(* ===== verification/Port.v ===== *)
(** * The portability layer (include/clog_port.h)

    The parts of the layer that compute: the three builds of the atomic operations
    (GNU builtins, Windows interlocked functions, plain C), the semaphores, the clocks,
    the thread identity, the scoped lock and the start of a Windows thread. What the
    operating systems do is a parameter with its documented behaviour as laws. *)
From S2P Require Import Prelude FastAscii.

Local Open Scope Z_scope.

(** ** Conversions between the widths *)

Lemma u64_i64 z : u64 (i64 z) = u64 z.
Proof.
  unfold u64, i64. rewrite Zminus_mod_idemp_l. f_equal. lia.
Qed.
Lemma i64_range z : is_i64 (i64 z).
Proof. unfold is_i64, i64. pose proof (Z.mod_pos_bound (z + 2 ^ 63) (2 ^ 64)). lia. Qed.
Lemma i64_id z : is_i64 z → i64 z = z.
Proof. unfold is_i64, i64. intros [??]. rewrite Z.mod_small; lia. Qed.
Lemma u64_add_l a b : u64 (u64 a + b) = u64 (a + b).
Proof. apply Zplus_mod_idemp_l. Qed.
Lemma u64_add_r a b : u64 (a + u64 b) = u64 (a + b).
Proof. apply Zplus_mod_idemp_r. Qed.
Lemma u64_i64_id v : is_u64 v → u64 (i64 v) = v.
Proof. intros. by rewrite u64_i64, u64_id. Qed.
Lemma i64_inj a b : is_u64 a → is_u64 b → i64 a = i64 b → a = b.
Proof. intros Ha Hb H. rewrite <- (u64_i64_id a Ha), <- (u64_i64_id b Hb). by rewrite H. Qed.

Lemma u64_opp_i64 z : u64 (- i64 z) = u64 (- z).
Proof.
  unfold u64, i64. pose proof (Z.div_mod (z + 2 ^ 63) (2 ^ 64)) as Hd.
  set (q := (z + 2 ^ 63) / 2 ^ 64) in *. set (r := (z + 2 ^ 63) mod 2 ^ 64) in *.
  replace (- (r - 2 ^ 63)) with (- z + q * 2 ^ 64) by lia. apply Z_mod_plus_full.
Qed.

(** ** Atomic operations *)

(** Which branch of the conditional compilation is taken. *)
Inductive build := GNU | WIN | PLAIN.

#[export] Instance build_eq_dec : EqDecision build.
Proof. solve_decision. Defined.

(** The interlocked functions of Windows on a 64-bit cell: the new cell and the result. *)
Class Interlocked := {
  InterlockedIncrement64 : Z → Z * Z;
  InterlockedExchangeAdd64 : Z → Z → Z * Z;
  InterlockedExchange64 : Z → Z → Z * Z;
  InterlockedCompareExchange64 : Z → Z → Z → Z * Z  (* cell, exchange, comparand *)
}.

__Directions for this task__:
Nothing is to be left out, and every entry is to be transcribed exactly.

__Result__:
(* ===== verification/Port.v ===== *)
(** * The portability layer (include/clog_port.h)

    The parts of the layer that compute: the three builds of the atomic operations
    (GNU builtins, Windows interlocked functions, plain C), the semaphores, the clocks,
    the thread identity, the scoped lock and the start of a Windows thread. What the
    operating systems do is a parameter with its documented behaviour as laws. *)
From S2P Require Import Prelude FastAscii.

Local Open Scope Z_scope.

(** ** Conversions between the widths *)

Lemma u64_i64 z : u64 (i64 z) = u64 z.
Proof.
  unfold u64, i64. rewrite Zminus_mod_idemp_l. f_equal. lia.
Qed.
Lemma i64_range z : is_i64 (i64 z).
Proof. unfold is_i64, i64. pose proof (Z.mod_pos_bound (z + 2 ^ 63) (2 ^ 64)). lia. Qed.
Lemma i64_id z : is_i64 z → i64 z = z.
Proof. unfold is_i64, i64. intros [??]. rewrite Z.mod_small; lia. Qed.
Lemma u64_add_l a b : u64 (u64 a + b) = u64 (a + b).
Proof. apply Zplus_mod_idemp_l. Qed.
Lemma u64_add_r a b : u64 (a + u64 b) = u64 (a + b).
Proof. apply Zplus_mod_idemp_r. Qed.
Lemma u64_i64_id v : is_u64 v → u64 (i64 v) = v.
Proof. intros. by rewrite u64_i64, u64_id. Qed.
Lemma i64_inj a b : is_u64 a → is_u64 b → i64 a = i64 b → a = b.
Proof. intros Ha Hb H. rewrite <- (u64_i64_id a Ha), <- (u64_i64_id b Hb). by rewrite H. Qed.

Lemma u64_opp_i64 z : u64 (- i64 z) = u64 (- z).
Proof.
  unfold u64, i64. pose proof (Z.div_mod (z + 2 ^ 63) (2 ^ 64)) as Hd.
  set (q := (z + 2 ^ 63) / 2 ^ 64) in *. set (r := (z + 2 ^ 63) mod 2 ^ 64) in *.
  replace (- (r - 2 ^ 63)) with (- z + q * 2 ^ 64) by lia. apply Z_mod_plus_full.
Qed.

(** ** Atomic operations *)

(** Which branch of the conditional compilation is taken. *)
Inductive build := GNU | WIN | PLAIN.

#[export] Instance build_eq_dec : EqDecision build.
Proof. solve_decision. Defined.

(** The interlocked functions of Windows on a 64-bit cell: the new cell and the result. *)
Class Interlocked := {
  InterlockedIncrement64 : Z → Z * Z;
  InterlockedExchangeAdd64 : Z → Z → Z * Z;
  InterlockedExchange64 : Z → Z → Z * Z;
  InterlockedCompareExchange64 : Z → Z → Z → Z * Z  (* cell, exchange, comparand *)
}.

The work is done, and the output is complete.